The Helicopter

The Dorset and Somerset Air Ambulance fly an EC 135 yellow helicopter.  It is a twin-engine helicopter produced by Eurocopter and is widely used amongst police and air ambulances services across the country. 

The-Helicopter

Useful Information:

  • Made in Donauworth, Bavaria, S Germany
  • The helicopter is leased from Bond Air Services and includes all servicing, spare parts, an onsite engineer and pilot.   The benefits of leasing an air ambulance includes the guarantee that a replacement helicopter is available if the need should arise
  • The EC 135 has 2 jet engines, but can fly on just one should an engine fail
  • Cruise Speed – 130 knots – Approx 150 mph
  • Normal weather minima  – 500ft cloud base – 1,500m horizontal visibility
  • Fuel Cons. 200 litres/ hr (44 gallons ) of AVTUR (paraffin)
  • In addition to 1 pilot and 2 paramedics, the aircraft has facilities to carry 2 patients on stretchers, or 1 patient and relative (important if carrying a small child)

 


Helicopter Servicing

50hrs 1 engineer 3 hours
150hrs 2          “ 6 hours
300hrs 4          “ 4 days
600hrs 4-5       “ 5-7 days

Engine life       25,000 cycles   1 cycle = 1 start up + 1 shut down


Registration

G-DORS    “Golf Delta Oscar Romeo Sierra”
The first letter denotes country of origin (G for UK) – followed by four letters for individual identity.


Call Sign

“Helimed One Zero” – A rapid means of identifying an aircraft and its purpose during radio transmission.

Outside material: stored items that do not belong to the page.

Lemma db_crash_inv hist d files stats ts :
  db_inv start hist d -> crash_dir (w_dir (db_wal d)) files ->
  let recovered := recover_journal files (jw_name (w_writer (db_wal d))) in
  (forall ks k, tree_for_ks (db_ks d) ks = Some k ->
     (exists t, tree_for_ks ts ks = Some t /\ reopen stats (ks_tree k) (ks_log ks recovered) = Ok t) /\
     forall e, e ∈ ks_wal k -> owned (t_merge_operator (ks_tree k)) (key e) = true -> e ∈ mem_contents (t_current (ks_tree k))) ->
  db_inv start (hist ++ surfaced (db_pending d) recovered)
    (mkDb (five_imap (fun ks t => mkKeyspace t None None (ks_log ks recovered) true) ts) (mkWal files (w_writer (db_wal d)))
       (start_seqno recovered (trees ts)) None true).
Proof.
  intros Hi Hc recovered Hre. pose proof (dv_log _ _ _ Hi) as Hl.
  assert (forall ks k0 k, tree_for_ks start ks = Some k0 -> tree_for_ks (db_ks d) ks = Some k -> forall t, reopen stats (ks_tree k) (ks_log ks recovered) = Ok t ->
    reachable k0 (ks_log ks (hist ++ surfaced (db_pending d) recovered)) (mkKeyspace t None None (ks_log ks recovered) true)) as Hrun.
  { intros ks k0 k Hk0 Hk t Ht. destruct (dv_ks _ _ _ Hi ks k0 k Hk0 Hk) as (Hr & Hrec & _). destruct (Hre ks k Hk) as [_ Ho].
    rewrite ks_log_app. eapply reachable_trans; [exact Hr|]. destruct (db_recovering d) eqn:Er.
    - destruct Hl as (Hp & Hs & Hw). rewrite Hp. apply (crash_dir_synced _ _ Hs) in Hc as ->. unfold recovered in *.
      rewrite <- (Hw ks k Hk) in *. cbn [surfaced]. apply reachable_one. by eapply step_crash.
    - destruct Hl as (segs & act & n & base & Hru). destruct (recovered_batches _ _ _ _ _ _ Hru Hc) as [Er1 Er2]. fold recovered in Er1, Er2.
      eapply crash_run; [done|done|done| |by rewrite (ru_ks _ _ _ _ _ Hru ks k Hk), <- ks_log_app, <- Er1|done|done].
      destruct Er2 as [?|(b & syn & Ep & ->)]; [by left|right]. exists b. split; [done|]. pose proof (ru_pending _ _ _ _ _ Hru) as Hpd. rewrite Ep in Hpd.
      destruct Hpd as (? & _ & Hlt & _). destruct (Hlt ks k Hk). eauto. }
  assert (forall ks k, tree_for_ks (five_imap (fun ks t => mkKeyspace t None None (ks_log ks recovered) true) ts) ks = Some k ->
    exists t, tree_for_ks ts ks = Some t /\ k = mkKeyspace t None None (ks_log ks recovered) true) as Hks.
  { intros ks k. rewrite ks_imap. intros (t & Ht & ->)%fmap_Some_1. eauto. }
  pose proof (dv_writer _ _ _ Hi) as (Hn & Hlim & _).
  assert (forall ks k0 k, tree_for_ks start ks = Some k0 -> tree_for_ks (five_imap (fun ks t => mkKeyspace t None None (ks_log ks recovered) true) ts) ks = Some k ->
    reachable k0 (ks_log ks (hist ++ surfaced (db_pending d) recovered)) k) as Hreach.
  { intros ks k0 k Hk0 (t & Ht & ->)%Hks. destruct (proj1 (ks_total ts (db_ks d) ks) ltac:(eauto)) as [k1 Hk1].
    destruct (Hre ks k1 Hk1) as [(t' & Ht' & Hro) _]. rewrite Ht in Ht'. injection Ht' as <-. by eapply Hrun. }
  split; cbn [db_ks db_wal db_seqno db_recovering].
  - intros ks k0 k Hk0 Hk. split; [by eapply Hreach|]. apply Hks in Hk as (t & Ht & ->). split; [done|]. cbn [ks_tree].
    by eapply start_seqno_le, ks_trees.
  - split; [done|]. split; [done|]. destruct (proj1 (ks_total start ts KS_SPATIAL) ltac:(cbn; eauto)) as [t Ht].
    pose proof (start_seqno_le recovered _ _ (ks_trees _ _ _ Ht)). assert (0 <= t_seqno t); [|lia].
    specialize (Hreach KS_SPATIAL (spatial start) _ eq_refl ltac:(rewrite ks_imap, Ht; reflexivity)).
    destruct (reachable_inv _ _ _ (Hstart KS_SPATIAL _ eq_refl) Hreach) as [g Hg]. apply (hi_seqno _ _ _ (ki_hist _ _ _ Hg)).
  - split; [done|]. cbn [db_wal w_dir w_writer db_ks]. split; [intros name f Hf; by eapply crash_dir_all_synced|]. by intros ks k (t & _ & ->)%Hks.
Qed.

Lemma db_recovered_inv hist d :
  db_inv start hist d -> db_recovering d = true ->
  (forall ks k, tree_for_ks (db_ks d) ks = Some k -> ks_flush k = None /\
     Memtable_iter (sv_active (t_current (ks_tree k))) = [] /\ sv_sealed (t_current (ks_tree k)) = []) ->
  let j := w_writer (db_wal d) in
  db_inv start hist (mkDb (five_imap (fun _ => set_ks_wal [] false) (db_ks d))
    (wal_create (jw_name j) (jw_persist_mode j) (jw_segment_max_bytes j) (w_dir (db_wal d))) (db_seqno d) None false).
Proof.
  intros Hi Hr He j. destruct (dv_writer _ _ _ Hi) as (Hn & Hlim & Hpos). split; cbn [db_ks db_wal db_seqno db_recovering]; [|done|].
  - intros ks k0 k Hk0. rewrite ks_imap. intros (k1 & Hk1 & ->)%fmap_Some_1. destruct (dv_ks _ _ _ Hi ks k0 k1 Hk0 Hk1) as (Hre & Hrec & Hq).
    destruct (He ks k1 Hk1) as (Hf & Ha & Hs). split; [|done]. eapply reachable_then; [done|]. unfold set_ks_wal. rewrite Hf. apply step_recovered; congruence.
  - exists [], [], 0%nat, []. split; cbn; try done; [by apply wal_inv_create| |constructor]. intros ks k. rewrite ks_imap. by intros (k1 & Hk1 & ->)%fmap_Some_1.
Qed.

Lemma db_step_inv hist d bs d' : db_step d bs d' -> db_inv start hist d -> db_inv start (hist ++ bs) d'.
Proof.
  destruct 1; intros Hi; rewrite ?app_nil_r; eauto using db_log_inv, db_sync_inv, db_apply_inv, db_maintain_inv, db_prune_inv, db_rotate_inv, db_recovered_inv.
  by eapply db_crash_inv.
Qed.

Lemma db_reachable_inv d0 hist d : db_inv start [] d0 -> db_reachable d0 hist d -> db_inv start hist d.
Proof. intros H0. induction 1 as [|hist d bs d' _ IH Hs]; [done|]. by eapply db_step_inv. Qed.

End steps.

End run.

Medical Equipment aboard the EC 135

We carry all the latest medical and resuscitation equipment on board our helicopter including a stretcher, blankets, splints, dressings, intravenous transfusion fluids, oxygen, an ECG monitor, defibrillator, Lucas resuscitator, mechanical ventilator, vital signs monitor, IO devices, respiratory CO2 monitor, plus additional items for airway control and numerous medicines.  We also trial numerous pieces of new and innovative equipment which may benefit a patient in need.

These items enable us to save lives and manage a patient’s condition at the scene and during their journey to hospital.